I do not want my ten-liner growing like a plant, do you? Poetry itself grows, the poet grows slowly as a poet. The best way to become a poet is to write a lot of poetry, not thinking or plannng or waiting for the houseplant to grow. The advice applies to prose writers.

The competitive aspect is what makes this thread active and different. If I only handed out my sage advice without a score, the thread would fold right up. No shilly-shally here. Honest and direct, right down to a numerical score. 

The masters are your opponents, not the other contributors. The poem I eventually upgraded to a 6.4, would be an 8 or better graded by genre, so that should not discourage anyone. People would see a score of 5 is a big score around here, if they sent more poems. 

If someone receives a score of 7, that does not mean their poem is better than the 6.4. Totally irrelevant. It could mean they got closer to the target request in the eyes of the judge, or the judge prefers a certain kind of poetry. It specifically means here that the judge believes it is easier to make a perfect light poem than it to make a perfect serious one.

Ogden Nash might produce eights, nines and tens of his genre, but they cannot compete with a solid 7.5 performance from W.D. Snodgrass, using the master's universal scale. It is written.

----------


## desiresjab

Now for some official business. One good thing allowed a sole arbiter is to change even what is written. 

I am going to score differently from now on. I will give any poem its score in its own genre, but the master's scale still applies. I will give two scores, a more localized genre score in case your poem qualifies, and the universal master's score.

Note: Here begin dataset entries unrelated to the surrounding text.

(** X6: each structural field of the returned record holds the value of the
    last String Rule attribute under its reserved key, global tags first,
    and otherwise what the status step gave it: the configured service, the
    name of the span, the literal ["opentelemetry"], and the type of the
    span kind. *)
Theorem convertSpan_structural_fields {b : strconv.Build} (e : traceExporter)
    (s : export.SpanData) :
  let attrs := (GlobalTags (opts e) ++ export.Attributes s)%list in
  Service (convertSpan e s) =
    default (opt_Service (opts e)) (lastStringValue ext.ServiceName attrs) ∧
  Resource (convertSpan e s) =
    default (export.Name s) (lastStringValue ext.ResourceName attrs) ∧
  Name (convertSpan e s) =
    default "opentelemetry" (lastStringValue keySpanName attrs) ∧
  Type_ (convertSpan e s) =
    default (match export.SpanKind s with
             | trace.SpanKindClient => "client"
             | trace.SpanKindServer => "server"
             | _ => ""
             end) (lastStringValue ext.SpanType attrs).
Proof.
  cbv zeta. rewrite convertSpan_setTags. unfold lastStringValue.
  pose (wr := λ (key : string) (a : label.KeyValue),
          if decide (label.Key a = key) then stringValue (label.Value_ a)
          else None).
  rewrite (setTags_last_write Service (wr ext.ServiceName)),
    (setTags_last_write Resource (wr ext.ResourceName)),
    (setTags_last_write Name (wr keySpanName)),
    (setTags_last_write Type_ (wr ext.SpanType)), statusStep_Type
    by (unfold wr; last_write_step).
  unfold wr.
  assert (Hst : Service (statusStep e s) = opt_Service (opts e) ∧
                Resource (statusStep e s) = export.Name s ∧
                Name (statusStep e s) = "opentelemetry").
  { unfold statusStep, statusMetaStep, errorMetaStep, kindStep, newSpan.
    destruct (export.SpanKind s); repeat case_decide;
      destruct (trace.IsValid _); done. }
  by destruct Hst as (-> & -> & ->).
Qed.

(** ** The order of the attributes *)

Lemma setTag_plain (s : ddSpan) (key : string) (val : label.Value) :
  key ∉ aliasedKeys →
  setTag s key val =
  match stringValue val, numericValue val with
  | Some str, _ => setStringTag s key str
  | None, Some f => put_Metrics key f s
  | None, None => s
  end.
Proof.
  unfold aliasedKeys. rewrite !not_elem_of_cons. intros (He & _ & Hs & _).
  unfold setTag, setMetric. rewrite decide_False by done.
  destruct val as [|[]| | | | | | | |]; cbn; try done;
    by rewrite decide_False.
Qed.

Lemma setTag_commute (s : ddSpan) (k1 k2 : string) (v1 v2 : label.Value) :
  k1 ≠ k2 → k1 ∉ aliasedKeys → k2 ∉ aliasedKeys →
  setTag (setTag s k1 v1) k2 v2 = setTag (setTag s k2 v2) k1 v1.
Proof.
  intros Hne H1 H2. rewrite !setTag_plain by done.
  assert (Ha1 : k1 ≠ ext.AnalyticsEvent).
  { unfold aliasedKeys in H1. rewrite !not_elem_of_cons in H1. tauto. }
  assert (Ha2 : k2 ≠ ext.AnalyticsEvent).
  { unfold aliasedKeys in H2. rewrite !not_elem_of_cons in H2. tauto. }
  unfold setStringTag.
  destruct (stringValue v1), (stringValue v2), (numericValue v1),
    (numericValue v2); repeat case_decide; try congruence; try reflexivity;
    unfold put_Meta, put_Metrics; cbn; f_equal; by apply insert_insert_ne.
Qed.

Lemma setTags_permutation (l l' : list label.KeyValue) (s : ddSpan) :
  l ≡ₚ l' →
  NoDup (label.Key <$> l) →
  Forall (λ a, label.Key a ∉ aliasedKeys) l →
  setTags l s = setTags l' s.
Proof.
  intros Hp. revert s.
  induction Hp as [|x l l' Hp IH|x y l|l l' l'' Hp1 IH1 Hp2 IH2];
    intros s Hnd Hal.
  - done.
  - rewrite !setTags_cons. rewrite fmap_cons in Hnd.
    apply IH; [by apply NoDup_cons_1_2 in Hnd|].
    by apply Forall_cons_1 in Hal as [_ Hal].
  - rewrite !setTags_cons. f_equal. rewrite !fmap_cons in Hnd.
    apply Forall_cons_1 in Hal as [Hy Hal].
    apply Forall_cons_1 in Hal as [Hx _].
    apply setTag_commute; [|done|done].
    apply NoDup_cons_1_1 in Hnd. rewrite not_elem_of_cons in Hnd. tauto.
  - rewrite IH1 by done. apply IH2; by rewrite <- Hp1.
Qed.

(** X7: when the attributes of a span have pairwise distinct keys, none of
    them the error key, the analytics-event key or the sampling-priority key,
    their order does not matter: every reordering of them converts to the
    same record. *)
Theorem convertSpan_attribute_order {b : strconv.Build} (e : traceExporter)
    (s : export.SpanData) (attrs : list label.KeyValue) :
  export.Attributes s ≡ₚ attrs →
  NoDup (label.Key <$> export.Attributes s) →
  Forall (λ a, label.Key a ∉ aliasedKeys) (export.Attributes s) →
  convertSpan e (withAttributes s attrs) = convertSpan e s.
Proof.
  intros Hp Hnd Hal. unfold convertSpan. cbn.
  assert (Hst : statusStep e (withAttributes s attrs) = statusStep e s)
    by reflexivity.
  rewrite Hst. symmetry. by apply setTags_permutation.
Qed.

Lemma convertSpan_attribute_order_witness :
  convertSpan span_test.e
    (withAttributes span_test.root_oc
       (reverse (export.Attributes span_test.root_oc))) =
  convertSpan span_test.e span_test.root_oc.
Proof.
  apply (convertSpan_attribute_order span_test.e span_test.root_oc).
  - apply Permutation_sym, reverse_Permutation.
  - cbn. repeat (constructor; [rewrite ?elem_of_cons, elem_of_nil;
                               intros H; decompose [or] H; done|]).
    constructor.
  - unfold aliasedKeys.
    repeat (constructor; [rewrite ?elem_of_cons, elem_of_nil;
                          intros H; decompose [or] H; done|]).
    constructor.
Defined.

(** ** Applying the attributes again *)

Lemma setTag_idempotent (r : ddSpan) (key : string) (val : label.Value) :
  setTag (setTag r key val) key val = setTag r key val.
Proof.
  destruct (setTag_blind key val) as [w Hw]. rewrite !Hw.
  apply (run_sandwich WSkip w r).
Qed.

Lemma setTags_idempotent (l : list label.KeyValue) (s : ddSpan) :
  setTags l (setTags l s) = setTags l s.
Proof.
  induction l as [|a l IH] using rev_ind; [done|].
  assert (Hsnoc : ∀ r, setTags (l ++ [a]) r =
                       setTag (setTags l r) (label.Key a) (label.Value_ a)).
  { intros r. by rewrite setTags_app. }
  rewrite !Hsnoc.
  rewrite (setTags_then_setTag l _ _ (setTag (setTags l s)
             (label.Key a) (label.Value_ a)) (setTags l s)).
  - by rewrite IH.
  - apply setTag_idempotent.
Qed.

(** X8: applying the global tags and the attributes once more to the
    returned record changes nothing, and neither does a span that lists its
    attributes twice. *)
Theorem convertSpan_attributes_twice {b : strconv.Build} (e : traceExporter)
    (s : export.SpanData) :
  setTags (GlobalTags (opts e) ++ export.Attributes s) (convertSpan e s) =
    convertSpan e s ∧
  convertSpan e
    (withAttributes s (export.Attributes s ++ export.Attributes s)) =
    convertSpan e s.
Proof.
  split.
  - rewrite convertSpan_setTags. apply setTags_idempotent.
  - unfold convertSpan. cbn.
    assert (Hst : ∀ attrs, statusStep e (withAttributes s attrs) =
                           statusStep e s) by reflexivity.
    rewrite Hst, setTags_app. apply setTags_idempotent.
Qed.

Loki's Local genre score: 8.1. His universal master score remains at 6.4. The master's scale is too powerful by itself, and will scare people away. The local score gives people some feedback on how they are doing as growing poets in the moment.

----------


## Michael Kajuan

I guess I'll contribute. This was a poem I wrote a few years ago where I implore God to take away fear away from me as a Christian:

Do Away with Fear: Shakespearean sonnet #1

Do away with fear, lift burdens that crush;
Steel me, Lord; look on your servant’s torment;
I’ve endured patiently, there’s been no rush.
Fear’s dominion’s been long, my strength is spent;
I beg you; flood this soul with divine love!
The Enemy’s tactics have been devious,
Clear out his twilight and shine from above;
All the while these trials have been tortuous,
Through untold adversities faith remains;
Lurching onward, craving liberation,
A sound mind is what I seek to regain.
Must I abide this horrification?
Then with the Sustainer’s power Grace me;
So I can emerge as one wholly free.

----------


## desiresjab

> I guess I'll contribute. This was a poem I wrote a few years ago where I implore God to take away fear away from me as a Christian:
> 
> Do Away with Fear: Shakespearean sonnet #1
> 
> Do away with fear, lift burdens that crush;
> Steel me, Lord; look on your servant’s torment;
> I’ve endured patiently, there’s been no rush.
> Fear’s dominion’s been long, my strength is spent;
> I beg you; flood this soul with divine love!
> ...


I would say this one has been good practice. It is a real sonnet. The rhyme scheme is perfect and the poem one syllable longer than exact pentameter, over the course of fourteen lines.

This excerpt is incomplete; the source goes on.